Doch gerade an Sonntagen ist die Regelung häufig strikter: Hier wird das Bohren, Hämmern und vergleichbare Lärmerzeugnisse kategorisch verboten. Wussten Sie schon, welche Tage als Werktage gelten? Erfahren Sie mehr dazu in unserem Beitrag zur Frage „Ist Samstag ein Werktag“!
Für den Mieter bedeutet die Beachtung der Hausordnung in der Praxis: Wer sich nicht an diese Regelungen hält, riskiert mehr als nur genervte Nachbarn. Oft ist der erste Schritt eine Abmahnung durch den Vermieter und dieser kann bei wiederholten Störungen des Hausfriedens auch ohne weitere Verzögerung zur fristlosen Kündigung des Mietverhältnisses greifen. Im Mietrecht (§ 543 BGB) kann das Ignorieren der Ruhezeiten als „nachhaltige Störung des Hausfriedens“ interpretiert werden, was einen gewichtigen Kündigungsgrund darstellt. Die Rechtsprechung ist hier zwar nicht immer einheitlich, aber gerade bei andauernder und erheblicher Lärmbelästigung wird die Kündigung des Mietverhältnisses regelmäßig als angemessen betrachtet.

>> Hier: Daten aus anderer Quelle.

Definition config_of_bytes (bs : list Z) : stp_config_bpdu :=
  {| c_protocol_id := field bs 0 2;
     c_protocol_version := field bs 2 1;
     c_bpdu_type := field bs 3 1;
     c_flags := field bs 4 1;
     c_root_id := field bs 5 8;
     c_root_path_cost := field bs 13 4;
     c_bridge_id := field bs 17 8;
     c_port_id := field bs 25 2;
     c_message_age := field bs 27 2;
     c_max_age := field bs 29 2;
     c_hello_time := field bs 31 2;
     c_forward_delay := field bs 33 2 |}.

(** A topology change notification is just a header (4 bytes). *)
Definition tcn_to_bytes : list Z :=
  be_bytes 2 STP_PROTOCOL_ID ++ be_bytes 1 STP_PROTOCOL_VERSION
  ++ be_bytes 1 STP_TYPE_TCN.

Record stp_timer := mk_timer { t_active : bool; t_value : Z }.

#[export] Instance stp_timer_rebuild : Rebuild stp_timer := fun t =>
  mk_timer (t_active t) (t_value t).

(** [STP_UNSET] is the zero that [xzalloc] leaves in a port's state before
    [stp_create] initialises it; the other constructors are the enum's. *)
Inductive stp_state :=
| STP_UNSET | STP_DISABLED | STP_LISTENING | STP_LEARNING | STP_FORWARDING
| STP_BLOCKING.

#[export] Instance stp_state_eq_dec : EqDecision stp_state.
Proof. solve_decision. Defined.

Definition stp_state_value (st : stp_state) : Z :=
  match st with
  | STP_UNSET => 0
  | STP_DISABLED => Z.shiftl 1 0
  | STP_LISTENING => Z.shiftl 1 1
  | STP_LEARNING => Z.shiftl 1 2
  | STP_FORWARDING => Z.shiftl 1 3
  | STP_BLOCKING => Z.shiftl 1 4
  end.

(** [state & (STP_A | STP_B | ...)] used as a condition. *)
Definition stp_state_in (st : stp_state) (set : list stp_state) : bool :=
  negb (Z.land (stp_state_value st)
          (foldr Z.lor 0 (stp_state_value <$> set)) =? 0).

Inductive stp_role :=
| STP_ROLE_ROOT | STP_ROLE_DESIGNATED | STP_ROLE_ALTERNATE | STP_ROLE_DISABLED.

Record stp_port := mk_port {
  p_port_name : option string;
  p_aux : option Z;
  p_port_id : Z;
  p_state : stp_state;
  p_path_cost : Z;
  p_designated_root : Z;
  p_designated_cost : Z;
  p_designated_bridge : Z;
  p_designated_port : Z;
  p_topology_change_ack : bool;
  p_config_pending : bool;
  p_change_detection_enabled : bool;
  p_message_age_timer : stp_timer;
  p_forward_delay_timer : stp_timer;
  p_hold_timer : stp_timer;
  p_tx_count : Z;
  p_rx_count : Z;
  p_error_count : Z;
  p_state_changed : bool;
}.

#[export] Instance stp_port_rebuild : Rebuild stp_port := fun p =>
  mk_port (p_port_name p) (p_aux p) (p_port_id p) (p_state p) (p_path_cost p)
    (p_designated_root p) (p_designated_cost p) (p_designated_bridge p)
    (p_designated_port p) (p_topology_change_ack p) (p_config_pending p)
    (p_change_detection_enabled p) (p_message_age_timer p)
    (p_forward_delay_timer p) (p_hold_timer p) (p_tx_count p) (p_rx_count p)
    (p_error_count p) (p_state_changed p).

Definition zero_timer : stp_timer := mk_timer false 0.

(** A port in zeroed memory. *)
Definition zero_port : stp_port :=
  mk_port None None 0 STP_UNSET 0 0 0 0 0 false false false
    zero_timer zero_timer zero_timer 0 0 0 false.

#[export] Instance stp_port_inhabited : Inhabited stp_port :=
  populate zero_port.

Record stp := mk_stp {
  s_name : string;
  s_bridge_id : Z;
  s_max_age : Z;
  s_hello_time : Z;
  s_forward_delay : Z;
  s_bridge_max_age : Z;
  s_bridge_hello_time : Z;
  s_bridge_forward_delay : Z;
  s_rq_max_age : Z;
  s_rq_hello_time : Z;
  s_rq_forward_delay : Z;
  s_elapsed_remainder : Z;
  s_designated_root : Z;
  s_root_path_cost : Z;
  s_root_port : option nat;
  s_topology_change_detected : bool;
  s_topology_change : bool;
  s_hello_timer : stp_timer;
  s_tcn_timer : stp_timer;
  s_topology_change_timer : stp_timer;
  s_ports : list stp_port;
  s_fdb_needs_flush : bool;
  s_first_changed_port : nat;
  s_sent : list (nat * list Z);
  s_conn_seq : Z;
}.

#[export] Instance stp_rebuild : Rebuild stp := fun s =>
  mk_stp (s_name s) (s_bridge_id s) (s_max_age s) (s_hello_time s)
    (s_forward_delay s) (s_bridge_max_age s) (s_bridge_hello_time s)
    (s_bridge_forward_delay s) (s_rq_max_age s) (s_rq_hello_time s)
    (s_rq_forward_delay s) (s_elapsed_remainder s) (s_designated_root s)
    (s_root_path_cost s) (s_root_port s) (s_topology_change_detected s)
    (s_topology_change s) (s_hello_timer s) (s_tcn_timer s)
    (s_topology_change_timer s) (s_ports s) (s_fdb_needs_flush s)
    (s_first_changed_port s) (s_sent s) (s_conn_seq s).

Definition STP_MAX_PORTS : nat := 255.
Definition STP_DEFAULT_BRIDGE_PRIORITY : Z := 32768.
Definition STP_DEFAULT_PORT_PRIORITY : Z := 128.
Definition STP_DEFAULT_MAX_AGE : Z := 20000.
Definition STP_DEFAULT_HELLO_TIME : Z := 2000.
Definition STP_DEFAULT_FWD_DELAY : Z := 15000.
Definition MESSAGE_AGE_INCREMENT : Z := 1.

(** Port [i] of a bridge, and assignment to members of it. *)
Definition port (s : stp) (i : nat) : stp_port := s_ports s !!! i.

Definition upd_port (i : nat) (f : stp_port -> stp_port) (s : stp) : stp :=
  s <| s_ports ::= alter f i |>.

Definition stp_enabled (s : stp) (i : nat) : bool :=
  negb (stp_state_value (p_state (port s i)) =? stp_state_value STP_DISABLED).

Allerdings ist in Mehrparteienhäusern oft auch die Kulanz gefragt. In Fällen, in denen ein dringender Handwerksbedarf besteht – etwa bei unaufschiebbaren Reparaturen –, empfiehlt es sich für den Mieter, die Nachbarn vorab freundlich zu informieren. Ein freundliches Gespräch im Treppenhaus oder ein kurzer Hinweis an der Haustür kann aus einer potenziellen Ruhestörung eine tolerierte Ausnahme machen.